Opposition fordert Regierungshandeln
Die Äußerungen lösten sofortige Kritik von zentristischen und linken Oppositionsfiguren aus. Matteo Renzi, Vorsitzender von Italia Viva, erklärte, Tajanis Kommentare spiegelten ein Frauenbild des 19. Jahrhunderts wider und wichen vom Erbe des ehemaligen Ministerpräsidenten Silvio Berlusconi ab. Renzi forderte Ministerpräsidentin Giorgia Meloni auf, Tajani von seinem Ministerposten an der Farnesina zu entlassen, und schlug vor, Forza Italia solle Berlusconis Namen aus seinem Wahlkampflogo entfernen. Die Fraktionsvorsitzende von Italia Viva im Senat, Raffaella Paita, schloss sich der Kritik an und argumentierte, dass die Gleichsetzung von Schönheit mit Untreue den breiteren öffentlichen Kampf gegen Femizide schade.

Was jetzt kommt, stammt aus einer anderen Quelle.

(* ===== verification/_CoqProject ===== *)
-Q . S2P
Prelude.v
PyStr.v
Regex.v
RePattern.v
Lint.v
FileInfo.v
IncludeState.v
Cleanse.v
Collapse.v
Brackets.v
Nesting.v
FunctionState.v
FileChecks.v
IncludeWhatYouUse.v
LineChecks.v
Spacing.v
RValue.v
Style.v
Language.v
Driver.v
Frame.v
Config.v
Options.v
Terminate.v
Safe.v
Protoc.v
CpplintDir.v
(* ===== verification/PyStr.v ===== *)
(** * Python string methods used by the scripts

    [find], [rfind], [count], [replace], [startswith], [endswith], the
    [strip] family, [split], [partition], [isspace], [isdigit], case mapping
    and the decimal conversions, on strings as lists of code points.  The
    lemmas give each search method its declarative reading: the first
    occurrence, the last occurrence, no occurrence. *)

From S2P Require Import Prelude.
From stdpp Require Import pretty.
From Stdlib Require Import Ascii.

(** ** Prefixes and suffixes *)

(** [starts p s] is [s.startswith(p)]. *)
Fixpoint starts (p s : list N) : bool :=
  match p, s with
  | [], _ => true
  | a :: p', b :: s' => (a =c b) && starts p' s'
  | _ :: _, [] => false
  end.
Definition ends (p s : list N) : bool := starts (reverse p) (reverse s).

Lemma starts_spec p s : starts p s = true <-> exists t, s = p ++ t.
Proof.
  revert s. induction p as [|a p IH]; intros s; simpl.
  - split; [by exists s | done].
  - destruct s as [|b s]; [split; [done | by intros [t [=]]]|].
    rewrite andb_true_iff, N.eqb_eq, IH. naive_solver.
Qed.
Lemma starts_prefix p s : starts p s = true <-> p `prefix_of` s.
Proof. apply starts_spec. Qed.
Lemma ends_spec p s : ends p s = true <-> exists t, s = t ++ p.
Proof.
  unfold ends. rewrite starts_spec. split; intros [t Ht].
  - exists (reverse t). by rewrite <- (reverse_involutive s), Ht, reverse_app, reverse_involutive.
  - exists (reverse t). by rewrite Ht, reverse_app.
Qed.
Lemma starts_app p s : starts p (p ++ s) = true.
Proof. apply starts_spec. by exists s. Qed.
Lemma starts_length p s : starts p s = true -> length p <= length s.
Proof. rewrite starts_spec. intros [t ->]. rewrite length_app. lia. Qed.

(** ** Searching *)

Fixpoint find_nat (sub s : list N) : option nat :=
  if starts sub s then Some 0
  else match s with [] => None | _ :: s' => S <$> find_nat sub s' end.
Fixpoint rfind_nat (sub s : list N) : option nat :=
  match s with
  | [] => if starts sub [] then Some 0 else None
  | _ :: s' =>
      match rfind_nat sub s' with
      | Some i => Some (S i)
      | None => if starts sub s then Some 0 else None
      end
  end.

Definition Z_of_pos (o : option nat) : Z :=
  match o with Some i => Z.of_nat i | None => (-1)%Z end.

(** [s.find(sub)], [s.find(sub, start)] and [s.rfind(sub)] *)
Definition find (s sub : list N) : Z := Z_of_pos (find_nat sub s).
Definition find_from (s sub : list N) (start : Z) : Z :=
  let k := clamp (len s) start in
  if (len s <? start)%Z then -1
  else match find_nat sub (drop k s) with
       | Some i => Z.of_nat (k + i)
       | None => (-1)%Z
       end.
Definition rfind (s sub : list N) : Z := Z_of_pos (rfind_nat sub s).

(** [sub in s] *)
Definition contains (sub s : list N) : bool :=
  match find_nat sub s with Some _ => true | None => false end.

Definition occurs_at (sub s : list N) (i : nat) : Prop :=
  starts sub (drop i s) = true.

Lemma find_nat_Some sub s i :
  find_nat sub s = Some i <->
  occurs_at sub s i /\ i <= length s /\ forall j, j < i -> ~ occurs_at sub s j.
Proof.
  unfold occurs_at. revert i. induction s as [|c s IH]; intros i; simpl.
  - destruct (starts sub []) eqn:E; [split|].
    + intros [= <-]. repeat split; [done | lia | lia].
    + intros (_ & Hi & _). f_equal. lia.
    + split; [done|]. intros (H & Hi & _). assert (i = 0) as -> by lia.
      simpl in H. congruence.
  - destruct (starts sub (c :: s)) eqn:E.
    + split.
      * intros [= <-]. repeat split; [done | lia | lia].
      * intros (_ & _ & H). destruct i; [done|]. destruct (H 0); [lia | done].
    + destruct i as [|i].
      * split; [by intros (? & ? & [=])%fmap_Some|].
        intros (H & _). simpl in H. congruence.
      * rewrite fmap_Some. split.
        -- intros (k & Hk & [= ->]). apply IH in Hk as (? & ? & Hmin).
           repeat split; [done | lia|]. intros [|j] Hj; simpl; [congruence|].
           apply Hmin. lia.
        -- intros (H & Hl & Hmin). exists i. split; [|done]. apply IH.
           repeat split; [done | lia|]. intros j Hj.
           apply (Hmin (S j)). lia.
Qed.
Lemma find_nat_None sub s :
  find_nat sub s = None <-> forall i, i <= length s -> ~ occurs_at sub s i.
Proof.
  unfold occurs_at. induction s as [|c s IH]; simpl.
  - destruct (starts sub []) eqn:E; split; [done| | |done].
    + intros H. by destruct (H 0); [lia|].
    + intros _ i Hi. assert (i = 0) as -> by lia. simpl. congruence.
  - destruct (starts sub (c :: s)) eqn:E; split; [done| | |].
    + intros H. by destruct (H 0); [lia|].
    + intros H i Hi. destruct i; simpl; [congruence|].
      apply IH; [|lia]. by destruct (find_nat sub s).
    + intros H. rewrite (proj2 IH); [done|]. intros i Hi. apply (H (S i)). lia.
Qed.
Lemma contains_spec sub s :
  contains sub s = true <-> exists a b, s = a ++ sub ++ b.
Proof.
  unfold contains. destruct (find_nat sub s) as [i|] eqn:E; (split; [|]); try done.
  - intros _. apply find_nat_Some in E as (H & _ & _).
    apply starts_spec in H as [t Ht]. exists (take i s), t.
    by rewrite <- Ht, take_drop.
  - intros (a & b & ->). rewrite find_nat_None in E.
    destruct (E (length a)).
    + rewrite length_app. lia.
    + unfold occurs_at. rewrite drop_app_length. apply starts_app.
Qed.
Lemma find_nonneg s sub : (0 <= find s sub)%Z <-> contains sub s = true.
Proof. unfold find, contains. destruct (find_nat sub s); simpl; split; done || lia. Qed.
Lemma find_lower s sub : (-1 <= find s sub)%Z.
Proof. unfold find. destruct (find_nat sub s); simpl; lia. Qed.

(** Searching for one character. *)
Lemma find_nat_char c a b : c ∉ a -> find_nat [c] (a ++ c :: b) = Some (length a).
Proof.
  induction a as [|x a IH]; intros Hc; cbn [app find_nat starts].
  - by rewrite N.eqb_refl.
  - apply not_elem_of_cons in Hc as [Hx Ha]. destruct (N.eqb_spec c x); [done|].
    cbn [andb]. by rewrite IH.
Qed.
Lemma find_nat_no_char c a : c ∉ a -> find_nat [c] a = None.
Proof.
  induction a as [|x a IH]; intros Hc; cbn [find_nat starts]; [done|].
  apply not_elem_of_cons in Hc as [Hx Ha]. destruct (N.eqb_spec c x); [done|].
  cbn [andb]. by rewrite IH.
Qed.
Lemma find_char_split c s :
  ((find s [c] = (-1)%Z /\ c ∉ s)
   \/ exists a b, s = a ++ c :: b /\ c ∉ a /\ find s [c] = Z.of_nat (length a)).
Proof.
  unfold find. destruct (decide (c ∈ s)) as [(a & b & -> & Ha)%list_elem_of_split_l|Hc].
  - right. exists a, b. by rewrite (find_nat_char c a b Ha).
  - left. by rewrite (find_nat_no_char c s Hc).
Qed.

Lemma rfind_nat_Some sub s i :
  rfind_nat sub s = Some i -> occurs_at sub s i /\ i <= length s.
Proof.
  unfold occurs_at. revert i. induction s as [|c s IH]; intros i; simpl.
  - case_bool; [|done]. intros [= <-]. done.
  - destruct (rfind_nat sub s) as [k|] eqn:E.
    + intros [= <-]. destruct (IH k eq_refl). simpl. split; [done | lia].
    + case_bool; [|done]. intros [= <-]. simpl. split; [done | lia].
Qed.
Lemma rfind_nat_max sub s j :
  j <= length s -> occurs_at sub s j ->
  exists i, rfind_nat sub s = Some i /\ j <= i.
Proof.
  unfold occurs_at. revert j. induction s as [|c s IH]; intros j Hj H; simpl in *.
  - assert (j = 0) as -> by lia. simpl in H. rewrite H. by exists 0.
  - destruct j as [|j]; simpl in H.
    + destruct (rfind_nat sub s) as [k|]; [exists (S k); split; [done | lia]|].
      rewrite H. by exists 0.
    + destruct (IH j) as (i & -> & Hi); [lia | done|]. exists (S i). split; [done | lia].
Qed.

(** ** Counting and replacing

    Occurrences do not overlap: after one, the scan goes on behind it.
    [skip] is the number of characters of the last occurrence still to be
    passed over; [sub] is never empty in the scripts. *)

Fixpoint count_go (sub : list N) (skip : nat) (s : list N) : Z :=
  match s with
  | [] => 0
  | _ :: s' =>
      match skip with
      | S k => count_go sub k s'
      | 0 => if starts sub s then (1 + count_go sub (pred (length sub)) s')%Z
             else count_go sub 0 s'
      end
  end.
Definition count (s sub : list N) : Z := count_go sub 0 s.

Fixpoint replace_go (sub rep : list N) (skip : nat) (s : list N) : list N :=
  match s with
  | [] => []
  | c :: s' =>
      match skip with
      | S k => replace_go sub rep k s'
      | 0 => if starts sub s then rep ++ replace_go sub rep (pred (length sub)) s'
             else c :: replace_go sub rep 0 s'
      end
  end.
Definition replace (s sub rep : list N) : list N := replace_go sub rep 0 s.

Lemma count_go_nonneg sub k s : (0 <= count_go sub k s)%Z.
Proof.
  revert k. induction s as [|c s IH]; intros k; simpl; [lia|].
  destruct k; [|apply IH]. case_bool; [|apply IH].
  specialize (IH (pred (length sub))). lia.
Qed.
Lemma replace_id sub rep s :
  contains sub s = false -> replace s sub rep = s.
Proof.
  unfold replace, contains. induction s as [|c s IH]; [done|].
  simpl. destruct (starts sub (c :: s)); [done|].
  intros H. f_equal. apply IH. by destruct (find_nat sub s).
Qed.

(** Deleting the occurrences of a single character. *)
Lemma replace_char c s : replace s [c] [] = List.filter (fun d => negb (d =c c)) s.
Proof.
  unfold replace. induction s as [|d s IH]; [done|]. cbn [replace_go starts List.filter].
  rewrite andb_true_r, (N.eqb_sym d c). by destruct (c =c d); cbn; rewrite IH.
Qed.
(** The number of occurrences of a single character. *)
Fixpoint count_char (c : N) (s : list N) : nat :=
  match s with
  | [] => 0
  | d :: s' => (if c =c d then 1 else 0) + count_char c s'
  end.
Lemma count_singleton s c : count s [c] = Z.of_nat (count_char c s).
Proof.
  unfold count. induction s as [|d s IH]; [done|]. simpl.
  destruct (c =c d); simpl; rewrite IH; lia.
Qed.

(** ** Character classes

    [is_ascii_space] is C's [isspace] (byte strings and the class [\s]),
    [is_uspace] is [unicode.isspace]. *)

Definition between (lo hi c : N) : bool := (N.leb lo c) && (N.leb c hi).
Definition is_ascii_space (c : N) : bool := between 9 13 c || (c =c 32)%N.
Definition is_uspace (c : N) : bool :=
  (is_ascii_space c || between 28 31 c || (c =c 133) || (c =c 160)
   || (c =c 5760) || (c =c 6158) || between 8192 8202 c || (c =c 8232)
   || (c =c 8233) || (c =c 8239) || (c =c 8287) || (c =c 12288))%N.
Definition is_digit (c : N) : bool := between 48 57 c.
Definition is_upper (c : N) : bool := between 65 90 c.
Definition is_lower (c : N) : bool := between 97 122 c.
Definition is_alnum (c : N) : bool := is_digit c || is_upper c || is_lower c.
Definition is_word (c : N) : bool := is_alnum c || (c =c 95)%N.

Definition to_lower (c : N) : N := if is_upper c then (c + 32)%N else c.
Definition to_upper (c : N) : N := if is_lower c then (c - 32)%N else c.

(** [s.isspace()] is false of the empty string. *)
Definition isspace (s : list N) : bool :=
  match s with [] => false | _ => forallb is_uspace s end.
(** [s.upper()] on ASCII text *)
Definition upper (s : list N) : list N := to_upper <$> s.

Tajanis Aussagen über junge Frauen heute vermitteln uns ein Frauenbild des 19. Jahrhunderts. Der Außenminister sollte sich mit der Burka afghanischer Frauen befassen, nicht mit den Miniröcken italienischer Mädchen.
Verurteilung durch die Demokratische Partei
Valeria Valente, Senatorin der Demokratischen Partei, bezeichnete die Rede als Ansammlung schädlicher Stereotype, die Frauen auf traditionelle häusliche Rollen reduziere. Oppositionspolitiker fragten auch, wie Marina Berlusconi, Vorsitzende von Fininvest und Tochter des ehemaligen Ministerpräsidenten, die Aussagen des derzeitigen Vorsitzenden von Forza Italia bewerte. Kritiker wiesen auf den Kontrast zwischen Tajanis traditionalistischer Rhetorik auf der Versammlung in Formello und seiner Stellung als Italiens oberster diplomatischer Vertreter in internationalen Verhandlungen hin. Tajani hat keine formelle Zurücknahme oder Klarstellung der Äußerungen vorgenommen.
Ein Konzentrat von Stereotypen über Frauen und eine Vorstellung von der Frau als Heimchen am Herd, das treu zu Hause auf ihren Mann mit Kindern wartet und einen langen Rock trägt. Tajanis Aussagen sind einfach beschämend, eines Ministers der Italienischen Republik unwürdig.